Data for this task:
Lemma kernel0_inv s : pt_inv s → kinv (kernel0 s).
Proof using.
  intros Hi. assert (∀ i x, replicate NPROC Out !! i = Some x → x = Out) as Hc by (intros i x Hx; by apply lookup_replicate in Hx as [-> _]).
  split; cbn [kernel0 tab at_].
  - done.
  - by intros cur x ->%Hc.
  - by intros cur H%Hc.
  - by intros cur x i ->%Hc.
  - by intros cur cur' x x' i ->%Hc.
Qed.
Lemma reachable_inv e k : reachable e k → kinv k.
Proof using.
  intros (s0 & H0 & Hst). assert (kinv (kernel0 s0)) as Hk by (apply kernel0_inv; eapply userinit_inv; [apply boot_inv|exact H0]).
  clear H0. induction Hst as [|k1 k2 k3 H12 _ IH]; [done|]. apply IH. by eapply kstep_inv.
Qed.

(** ** The priority scheduler *)
Lemma max_priority_acc l m :
  let f := λ m p, if bool_decide (state p ≠ RUNNABLE) then m else if bool_decide (priority p < m) then priority p else m in
  foldl f m l ≤ m ∧ (∀ p, p ∈ l → state p = RUNNABLE → foldl f m l ≤ priority p) ∧
  (foldl f m l = m ∨ ∃ p, p ∈ l ∧ state p = RUNNABLE ∧ priority p = foldl f m l).
Proof.
  intros f. revert m. induction l as [|p l IH]; intros m; simpl.
  { split; [done|]. split; [by intros p ?%elem_of_nil|by left]. }
  destruct (IH (f m p)) as (H1 & H2 & H3).
  assert (f m p ≤ m ∧ (state p = RUNNABLE → f m p ≤ priority p) ∧
    (f m p = m ∨ (state p = RUNNABLE ∧ priority p = f m p))) as (F1 & F2 & F3).
  { unfold f. case_bool_decide as Hs; [by split; [done|split; [done|by left]]|].
    case_bool_decide; split_and!; try lia; auto. }
  split; [lia|]. split.
  - intros q [->|Hq]%elem_of_cons Hs; [specialize (F2 Hs); lia|by apply H2].
  - destruct H3 as [->|(q & Hq & ?)]; [|right; exists q; split; [by right|done]].
    destruct F3 as [->|[? ?]]; [by left|]. right. exists p. split; [by left|done].
Qed.

Lemma max_priority_spec l : (∀ p, p ∈ l → live p → 0 ≤ priority p ≤ 200) →
  (∃ p, p ∈ l ∧ state p = RUNNABLE) →
  (∀ p, p ∈ l → state p = RUNNABLE → max_priority l ≤ priority p) ∧
  ∃ p, p ∈ l ∧ state p = RUNNABLE ∧ priority p = max_priority l.
Proof.
  intros Hp (p & Hpl & Hs). destruct (max_priority_acc l 201) as (H1 & H2 & H3).
  split; [done|]. destruct H3 as [H3|]; [|done]. specialize (H2 p Hpl Hs).
  assert (priority p ≤ 200) by (apply Hp; [done|unfold live; by rewrite Hs]).
  exfalso. revert H2. rewrite H3. lia.
Qed.

Lemma pick_None l m : pick l 0 m = None → ∀ p, p ∈ l → state p = RUNNABLE → priority p ≠ m.
Proof.
  unfold pick. intros Hf%fmap_None p [j Hj]%list_elem_of_lookup Hs Hm.
  pose proof (find_slot_None _ _ Hf j p) as Hn. rewrite lookup_drop in Hn. specialize (Hn Hj).
  apply bool_decide_eq_false in Hn. by destruct Hn.
Qed.
End steps.

(** ** Exit and wait, entry by entry *)
Section family.
Context {E : Type} `{HE : ProcEnv E}.
Implicit Types (s : ptable E) (p q : proc).

Lemma after_exit_fields cur init par w p : pid (after_exit cur init par w p) = pid p ∧
  chan (after_exit cur init par w p) = chan p.
Proof. unfold after_exit, adopted, wake_if. destruct w; simpl; repeat case_bool_decide; done. Qed.

Lemma after_exit_wakes cur init par w p i : state p = SLEEPING → chan p = Some (ChProc i) →
  par = Some i ∨ (w = true ∧ init = Some i) → state (after_exit cur init par w p) = RUNNABLE.
Proof.
  intros Hs Hc Hor. unfold after_exit. set (q := wake_if (ChProc <$> par) p).
  assert (state q = RUNNABLE ∨ (state q = SLEEPING ∧ par ≠ Some i)) as Hq.
  { subst q. unfold wake_if. case_bool_decide as Hb; [by left|right]. split; [done|]. intros ->. apply Hb. by rewrite Hc. }
  assert (chan q = Some (ChProc i)) as Hcq by (rewrite <- Hc; apply wake_if_same).
  destruct (adopted_same cur init q) as (Ha & _ & _ & _ & _ & Hca). rewrite <- Hca in Hcq. clear Hca.
  rewrite <- Ha in Hq. revert Hq Hcq. generalize (adopted cur init q). clear -Hor. intros r Hq Hcq.
  destruct w; simpl; [|naive_solver]. unfold wake_if. case_bool_decide as Hb; [done|].
  destruct Hq as [|[Hs Hn]]; [done|]. destruct Hb. split; [done|]. rewrite Hcq. naive_solver.
Qed.

Lemma exit_lookup s cur c a s' : pt_inv s → procs s !! cur = Some c → state c = RUNNING → exit cur s = Ok (a, s') →
  ∃ w, (∀ j q, procs s !! j = Some q → parent q = Some cur → state q = ZOMBIE → w = true) ∧
  ∃ c', procs s' !! cur = Some c' ∧ state c' = ZOMBIE ∧ pid c' = pid c ∧
    (parent c' = if bool_decide (parent c = Some cur) then initproc s else parent c) ∧
  ∀ j q, j ≠ cur → procs s !! j = Some q → procs s' !! j = Some (after_exit cur (initproc s) (parent c) w q).
Proof.
  intros Hi Hc Hs Hr. destruct (exit_spec _ _ _ _ _ Hi Hc Hs Hr) as (_ & _ & fs & w & Hw & El).
  exists w. split; [intros; apply Hw; eauto|].
  set (g := after_exit cur (initproc s) (parent c) w) in *.
  assert (procs s' !! cur = Some (set_state ZOMBIE (g (set_files fs 0 c)))) as Hcur.
  { rewrite El, list_lookup_alter_eq. change (map g ?l) with (g <$> l).
    rewrite list_lookup_fmap, list_lookup_insert_eq by (by eapply lookup_lt_Some). done. }
  eexists. split; [exact Hcur|]. split; [done|]. simpl. split; [apply (after_exit_fields _ _ _ _ (set_files fs 0 c))|].
  split; [apply (after_exit_parent _ _ _ _ (set_files fs 0 c))|].
  intros j q Hj Hq. rewrite El, list_lookup_alter_ne by done. change (map g ?l) with (g <$> l).
  by rewrite list_lookup_fmap, list_lookup_insert_ne, Hq.
Qed.

(** [wait] on a table where the caller has a zombie child. *)
Lemma wait_reaps s cur r s' j q : procs s !! j = Some q → parent q = Some cur → state q = ZOMBIE →
  wait cur s = Ok (r, s') → ∃ i p, procs s !! i = Some p ∧ parent p = Some cur ∧ state p = ZOMBIE ∧ (i ≤ j)%nat ∧
    r = WaitPid (pid p) ∧ procs s' = <[i := reaped p]> (procs s).
Proof.
  intros Hj Hp Hz Hr. unfold wait in Hr. apply bind_inv in Hr as (l & s0 & H0 & Hr). injection H0 as <- <-.
  destruct (find_slot _ _) as [i|] eqn:Hf.
  - apply find_slot_Some in Hf as (p & Hpi & HP & Hmin). apply bool_decide_eq_true in HP as [Hpar Hzp].
    rewrite (bind_ok _ _ _ _ _ (get_run _ _ _ Hpi)) in Hr.
    apply bind_inv in Hr as ([] & s1 & (E1 & _)%env_inv & Hr).
    apply bind_inv in Hr as ([] & s2 & (F1 & _)%env_inv & Hr). rewrite E1 in F1.
    apply bind_inv in Hr as ([] & s3 & (p' & Hp' & ->)%upd_inv & Hr). injection Hr as <- <-.
    rewrite F1 in Hp'. simplify_eq. exists i, p. simpl. rewrite F1. split_and!; try done.
    destruct (decide (i ≤ j)%nat); [done|]. specialize (Hmin j q Hj ltac:(lia)).
    apply bool_decide_eq_false in Hmin. by destruct Hmin.
  - pose proof (find_slot_None _ _ Hf j q Hj) as Hn. apply bool_decide_eq_false in Hn. by destruct Hn.
Qed.
End family.

(** ** A small instance of the interface, for concrete runs

    Pages and page directories are numbered upwards, files and inodes are passed
    on unchanged. *)
Module PEx.
Definition fresh : M Z Z := λ e, Ok (e, e + 4096).
#[export] Instance toy : ProcEnv Z := {|
  env_kalloc := fresh; env_kfree := λ _, mret tt; env_setupkvm := fresh; env_inituvm := λ _, mret tt;
  env_copyuvm := λ _ _, fresh; env_freevm := λ _, mret tt;
  env_allocuvm := λ _ _ n, mret n; env_deallocuvm := λ _ _ n, mret n;
  env_filedup := λ f, mret f; env_fileclose := λ _, mret tt; env_idup := λ i, mret i; env_iput := λ _, mret tt;
  env_root := mret 1 |}.

(** The final state of a run, the boot state when it fails. *)
Definition final {A} (r : res (A * ptable Z)) : ptable Z := match r with Ok (_, s) => s | Fault _ => boot 4096 end.

Definition p0 : ptable Z := Eval vm_compute in final (userinit (boot 4096)).
Definition p1 : ptable Z := Eval vm_compute in final (scheduler None p0).
Definition p2 : ptable Z := Eval vm_compute in final (fork 0 p1).
(** init sleeps in wait, its child runs *)
Definition p3 : ptable Z := Eval vm_compute in final (wait 0 p2).
Definition p4 : ptable Z := Eval vm_compute in final (scheduler None p3).
Definition p5 : ptable Z := Eval vm_compute in final (exit 1 p4).

Lemma p1_run : scheduler None p0 = Ok ((Some 0%nat, Some (1%nat, 50)), p1).
Proof. vm_compute. reflexivity. Qed.
Lemma p2_run : fork 0 p1 = Ok (2, p2).
Proof. vm_compute. reflexivity. Qed.
Lemma p3_run : wait 0 p2 = Ok (WaitSleep, p3).
Proof. vm_compute. reflexivity. Qed.
Lemma p4_run : scheduler None p3 = Ok ((Some 1%nat, Some (2%nat, 50)), p4).
Proof. vm_compute. reflexivity. Qed.
Lemma p5_run : exit 1 p4 = Ok (tt, p5).
Proof. vm_compute. reflexivity. Qed.

Lemma running_p1 : running p1 0.
Proof. eexists. split; reflexivity. Qed.
Lemma running_p2 : running p2 0.
Proof. eexists. split; reflexivity. Qed.

(** The same fork section by section, with init preempted in the middle. *)
Definition f1 : ptable Z := Eval vm_compute in final (alloc_slot p1).
Definition f2 : ptable Z := Eval vm_compute in final (yield 0 f1).
Definition f3 : ptable Z := Eval vm_compute in final (alloc_stack 1 f1).
Definition f4 : ptable Z := Eval vm_compute in final (fork_mem 0 1 f3).
Definition f5 : ptable Z := Eval vm_compute in final (fork_fill 0 1 f4).
Ltac now_running := eexists; split; reflexivity.
Lemma p3_reachable : reachable 4096 (kernel0 p3).
Proof.
  exists p0. split; [vm_compute; reflexivity|]. set (l := replicate NPROC Out).
  eapply rtc_l; [eapply (k_sched (kernel0 p0)), p1_run|].
  eapply rtc_l; [eapply (k_slot (mkkern p1 l) 0 1 f1); [now_running|reflexivity|vm_compute; reflexivity]|].
  eapply rtc_l; [eapply (k_yield (mkkern f1 _) 0 tt f2); [now_running|vm_compute; reflexivity]|].
  eapply rtc_l; [eapply (k_sched (mkkern f2 _) None _ f1); vm_compute; reflexivity|].
  eapply rtc_l; [eapply (k_stack (mkkern f1 _) 0 1 true f3); [now_running|reflexivity|vm_compute; reflexivity]|].
  eapply rtc_l; [eapply (k_mem (mkkern f3 _) 0 1 true f4); [now_running|reflexivity|vm_compute; reflexivity]|].
  eapply rtc_l; [eapply (k_fill (mkkern f4 _) 0 1 tt f5); [now_running|reflexivity|vm_compute; reflexivity]|].
  eapply rtc_l; [eapply (k_run (mkkern f5 _) 0 1 2 p2); [now_running|reflexivity|vm_compute; reflexivity]|].
  eapply rtc_l; [eapply (k_wait (mkkern p2 _) 0 _ p3); [apply running_p2|reflexivity|apply p3_run]|]. apply rtc_refl.
Qed.
Lemma p4_reachable : reachable 4096 (kernel0 p4).
Proof. destruct p3_reachable as (s & Hs & Hr). exists s. split; [done|]. eapply rtc_r; [exact Hr|]. eapply (k_sched (kernel0 p3)), p4_run. Qed.
Lemma p3_inv : pt_inv p3.
Proof. apply (ki_tab (kernel0 p3)), (reachable_inv 4096), p3_reachable. Qed.
Lemma p4_inv : pt_inv p4.
Proof. apply (ki_tab (kernel0 p4)), (reachable_inv 4096), p4_reachable. Qed.
End PEx.
#[local] Existing Instance PEx.toy.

Directions: In the listing above, find the line with "apply bind_inv in Hr as ([] & s1" and the line with "(** init sleeps in wait, its child runs *)", then print exactly those lines and every line between them.

Result of the exercise:
    apply bind_inv in Hr as ([] & s1 & (E1 & _)%env_inv & Hr).
    apply bind_inv in Hr as ([] & s2 & (F1 & _)%env_inv & Hr). rewrite E1 in F1.
    apply bind_inv in Hr as ([] & s3 & (p' & Hp' & ->)%upd_inv & Hr). injection Hr as <- <-.
    rewrite F1 in Hp'. simplify_eq. exists i, p. simpl. rewrite F1. split_and!; try done.
    destruct (decide (i ≤ j)%nat); [done|]. specialize (Hmin j q Hj ltac:(lia)).
    apply bool_decide_eq_false in Hmin. by destruct Hmin.
  - pose proof (find_slot_None _ _ Hf j q Hj) as Hn. apply bool_decide_eq_false in Hn. by destruct Hn.
Qed.
End family.

(** ** A small instance of the interface, for concrete runs

    Pages and page directories are numbered upwards, files and inodes are passed
    on unchanged. *)
Module PEx.
Definition fresh : M Z Z := λ e, Ok (e, e + 4096).
#[export] Instance toy : ProcEnv Z := {|
  env_kalloc := fresh; env_kfree := λ _, mret tt; env_setupkvm := fresh; env_inituvm := λ _, mret tt;
  env_copyuvm := λ _ _, fresh; env_freevm := λ _, mret tt;
  env_allocuvm := λ _ _ n, mret n; env_deallocuvm := λ _ _ n, mret n;
  env_filedup := λ f, mret f; env_fileclose := λ _, mret tt; env_idup := λ i, mret i; env_iput := λ _, mret tt;
  env_root := mret 1 |}.

(** The final state of a run, the boot state when it fails. *)
Definition final {A} (r : res (A * ptable Z)) : ptable Z := match r with Ok (_, s) => s | Fault _ => boot 4096 end.

Definition p0 : ptable Z := Eval vm_compute in final (userinit (boot 4096)).
Definition p1 : ptable Z := Eval vm_compute in final (scheduler None p0).
Definition p2 : ptable Z := Eval vm_compute in final (fork 0 p1).
(** init sleeps in wait, its child runs *)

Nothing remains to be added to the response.